◆ **Instructions to follow**:
With both ends included, transcribe exactly the records below from their first line to the line that contains "intros HrA HcB".

Extracted data Start Marker

(** X5.  When resolution and the bounds checks pass, the operands have one
    type and are stored with [NumElements()] elements, and [A] has
    [ldA * ldB] elements from [offsetA] on (nothing wrapping around), Gesv
    makes one kernel call: [dgesv] or [zgesv] by the type of [A], with the
    resolved [n], [nrhs], [ldA], [ldB], the [ldA * ldB] elements of [A]
    from [offsetA], [B] from [offsetB], and the supplied [ipiv] or an
    array of [n] zeros. *)
Theorem Gesv_kernel_arguments (kernel : KernelCall -> KernelOut)
    (A B : Matrix) (ipiv : option loc) (ind : IndexOpts) (st : Store)
    (c : GesvConfig) :
  0 <= Rows A -> 0 <= Cols B ->
  Gesv_resolve A B ind = Next c ->
  Gesv_bounds A B ipiv st c = Next c ->
  EqualTypes [A; B] = true ->
  well_stored st A -> well_stored st B ->
  OffsetA ind + (N (gind c) - 1) * arows c + N (gind c) < 2 ^ 63 ->
  OffsetB ind + (Nrhs (gind c) - 1) * brows c + N (gind c) < 2 ^ 63 ->
  LDa (gind c) * LDb (gind c) < 2 ^ 63 ->
  OffsetA ind + LDa (gind c) * LDb (gind c) <= NumElements A ->
  calls (Gesv kernel A B ipiv ind st) = [Gesv_kernel_call A B ipiv st c] /\
  (ret (Gesv kernel A B ipiv ind st) = Nil <->
   info (kernel (Gesv_kernel_call A B ipiv st c)) = 0).
Proof.
  intros HrA HcB Hres Hb Heq HsA HsB HfitA HfitB Hmul Hhi.
  assert (Hcall := Gesv_call_arguments kernel A B ipiv ind st c HrA HcB Hres
                     Hb Heq HsA HsB HfitA HfitB Hmul Hhi).
  split; [exact Hcall |].
  destruct (Gesv_stages kernel A B ipiv ind st)
    as [(r & _ & Ho) | [(c' & r & _ & _ & Ho) | [(c' & _ & _ & _ & Ho) |
        (c' & _ & _ & _ & Ho)]]]; rewrite Ho in Hcall |- *;
    try discriminate Hcall.
  destruct (Gesv_call_ret kernel A B ipiv st c') as [Hp | (call & Hc & ->)].
  - unfold Gesv_call in Hcall, Hp.
    exfalso. revert Hcall Hp.
    destruct ipiv as [p |];
      [| destruct (make_int32 (N (gind c')) st) as [p st1];
         destruct (MakeCopy A st1) as [A' st2] ];
      match goal with |- context [mtype ?X] => destruct (mtype X) end;
      unfold sliced;
      repeat match goal with
             | |- context [match ?o with Some _ => _ | None => _ end] =>
                 destruct o; [| discriminate]
             end;
      cbn [ret]; unfold Gesv_status, onError;
      match goal with |- context [negb ?b] => destruct b end; discriminate.
  - rewrite Hc in Hcall. injection Hcall as ->.
    unfold Gesv_status, onError.
    destruct (Z.eqb_spec (info (kernel (Gesv_kernel_call A B ipiv st c))) 0);
      cbn [negb]; split; congruence.
Qed.

(** The 2 by 2 system with the unset options. *)
Lemma Gesv_kernel_arguments_witness :
  calls (Gesv Fixture.solving_kernel Fixture.A22 Fixture.B21 None Gesv_unset
              Fixture.system_store)
  = [dgesv 2 1 [2; 1; 1; 1]%float 2 [0; 0] [3; 2]%float 2].
Proof.
  apply (Gesv_kernel_arguments Fixture.solving_kernel Fixture.A22 Fixture.B21
           None Gesv_unset Fixture.system_store
           (Gesv_config Fixture.A22 Fixture.B21 Gesv_unset));
    try (vm_compute; congruence);
    eexists; split; reflexivity.
Defined.

(** X6.  A dense system with the options unset passes every check: for
    [A] dense [n] by [n] and [B] dense [n] by [nrhs] of one type, [n] and
    [nrhs] positive (and [n * n], [n * nrhs] below [2^63]), with no [ipiv]
    or one of [n] entries at least, Gesv calls the kernel once with [n],
    [nrhs], all of [A], stride [n], the pivots, all of [B], stride [n]. *)
Theorem Gesv_dense_defaults (kernel : KernelCall -> KernelOut) (A B : Matrix)
    (ipiv : option loc) (st : Store) (n nrhs : Z) :
  0 < n -> 0 < nrhs -> n * n < 2 ^ 63 -> n * nrhs < 2 ^ 63 ->
  dense st A n n -> dense st B n nrhs -> EqualTypes [A; B] = true ->
  (forall p, ipiv = Some p -> n <= len (int32_slice st (Some p))) ->
  calls (Gesv kernel A B ipiv Gesv_unset st)
  = [match mtype A with
     | FloatMatrix =>
         dgesv n nrhs (FloatArray st A) n (Gesv_pivots st ipiv n)
               (FloatArray st B) n
     | ComplexMatrix =>
         zgesv n nrhs (ComplexArray st A) n (Gesv_pivots st ipiv n)
               (ComplexArray st B) n
     end].
Proof.
  intros Hn Hrhs Hnn Hnr (HrA & HcA & HlA & HeA & HsA)
         (HrB & HcB & HlB & HeB & HsB) Heq Hpiv.
  set (c := Gesv_config A B Gesv_unset).
  assert (Hmax : GoInt.max 1 n = n) by (rewrite GoInt_max_spec; lia).
  assert (Hc : c = mkGesvConfig (mkIndexOpts (-1) n (-1) nrhs n n 0 0 0 0) n n).
  { subst c. unfold Gesv_config, Gesv_N, Gesv_Nrhs, Gesv_LDa, Gesv_LDb,
      Gesv_arows, Gesv_brows. cbn.
    rewrite HrA, HcB, HlA, HlB, HrB, Hmax. reflexivity. }
  assert (Hres : Gesv_resolve A B Gesv_unset = Next c).
  { rewrite Gesv_resolve_eq. fold c. rewrite Hc.
    unfold Gesv_N, Gesv_Nrhs, Gesv_LDa, Gesv_LDb. cbn.
    rewrite HrA, HcA, HcB, HlA, HlB, Hmax, Z.eqb_refl. cbn [negb].
    destruct (Z.eqb_spec n 0); [lia |].
    destruct (Z.eqb_spec nrhs 0); [lia |]. cbn [orb].
    destruct (Z.ltb_spec n n); [lia |]. reflexivity. }
  assert (HfA : OffsetA Gesv_unset + (N (gind c) - 1) * arows c + N (gind c)
                = n * n) by (rewrite Hc; cbn; lia).
  assert (HfB : OffsetB Gesv_unset + (Nrhs (gind c) - 1) * brows c + N (gind c)
                = n * nrhs) by (rewrite Hc; cbn; lia).
  assert (HRA : 0 <= Rows A) by lia.
  assert (HCB : 0 <= Cols B) by lia.
  assert (HfitA : OffsetA Gesv_unset + (N (gind c) - 1) * arows c + N (gind c)
                  < 2 ^ 63) by (rewrite HfA; exact Hnn).
  assert (HfitB : OffsetB Gesv_unset + (Nrhs (gind c) - 1) * brows c + N (gind c)
                  < 2 ^ 63) by (rewrite HfB; exact Hnr).
  assert (Hb : Gesv_bounds A B ipiv st c = Next c).
  { rewrite (Gesv_bounds_eq A B ipiv Gesv_unset st c HRA HCB Hres)
      by (assumption || (cbn; lia)).
    rewrite HfA, HfB, HeA, HeB, !Z.ltb_irrefl.
    destruct ipiv as [p |].
    - specialize (Hpiv p eq_refl).
      assert (Hlen : (len (int32_slice st (Some p)) <? N (gind c)) = false).
      { apply Z.ltb_ge. rewrite Hc. cbn. exact Hpiv. }
      rewrite Hlen, andb_false_r. reflexivity.
    - rewrite (bool_decide_eq_false_2 (@None loc <> None))
        by (intros H; exact (H eq_refl)).
      reflexivity. }
  rewrite (Gesv_call_arguments kernel A B ipiv Gesv_unset st c);
    try assumption.
  - f_equal. unfold Gesv_kernel_call. rewrite Hc. cbn [gind N Nrhs LDa LDb OffsetA OffsetB].
    assert (Hwrap : GoInt.mul n n = n * n)
      by (apply wrap_in_range; unfold GoInt.in_range; nia).
    rewrite Hwrap. change (Z.to_nat 0) with 0%nat. rewrite !drop_0.
    apply EqualTypes_pair in Heq. unfold well_stored in HsA, HsB.
    rewrite Heq in HsB.
    destruct (mtype A); destruct HsA as (a & Ha & Hla);
      destruct HsB as (b & Hb' & Hlb);
      unfold FloatArray, ComplexArray; rewrite Ha;
      (rewrite take_ge by (unfold len in Hla; lia)); reflexivity.
  - rewrite Hc. cbn. nia.
  - rewrite Hc. cbn. lia.
Qed.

Extracted data End Marker

◆ **Response to this exercise**:
(** X5.  When resolution and the bounds checks pass, the operands have one
    type and are stored with [NumElements()] elements, and [A] has
    [ldA * ldB] elements from [offsetA] on (nothing wrapping around), Gesv
    makes one kernel call: [dgesv] or [zgesv] by the type of [A], with the
    resolved [n], [nrhs], [ldA], [ldB], the [ldA * ldB] elements of [A]
    from [offsetA], [B] from [offsetB], and the supplied [ipiv] or an
    array of [n] zeros. *)
Theorem Gesv_kernel_arguments (kernel : KernelCall -> KernelOut)
    (A B : Matrix) (ipiv : option loc) (ind : IndexOpts) (st : Store)
    (c : GesvConfig) :
  0 <= Rows A -> 0 <= Cols B ->
  Gesv_resolve A B ind = Next c ->
  Gesv_bounds A B ipiv st c = Next c ->
  EqualTypes [A; B] = true ->
  well_stored st A -> well_stored st B ->
  OffsetA ind + (N (gind c) - 1) * arows c + N (gind c) < 2 ^ 63 ->
  OffsetB ind + (Nrhs (gind c) - 1) * brows c + N (gind c) < 2 ^ 63 ->
  LDa (gind c) * LDb (gind c) < 2 ^ 63 ->
  OffsetA ind + LDa (gind c) * LDb (gind c) <= NumElements A ->
  calls (Gesv kernel A B ipiv ind st) = [Gesv_kernel_call A B ipiv st c] /\
  (ret (Gesv kernel A B ipiv ind st) = Nil <->
   info (kernel (Gesv_kernel_call A B ipiv st c)) = 0).
Proof.
  intros HrA HcB Hres Hb Heq HsA HsB HfitA HfitB Hmul Hhi.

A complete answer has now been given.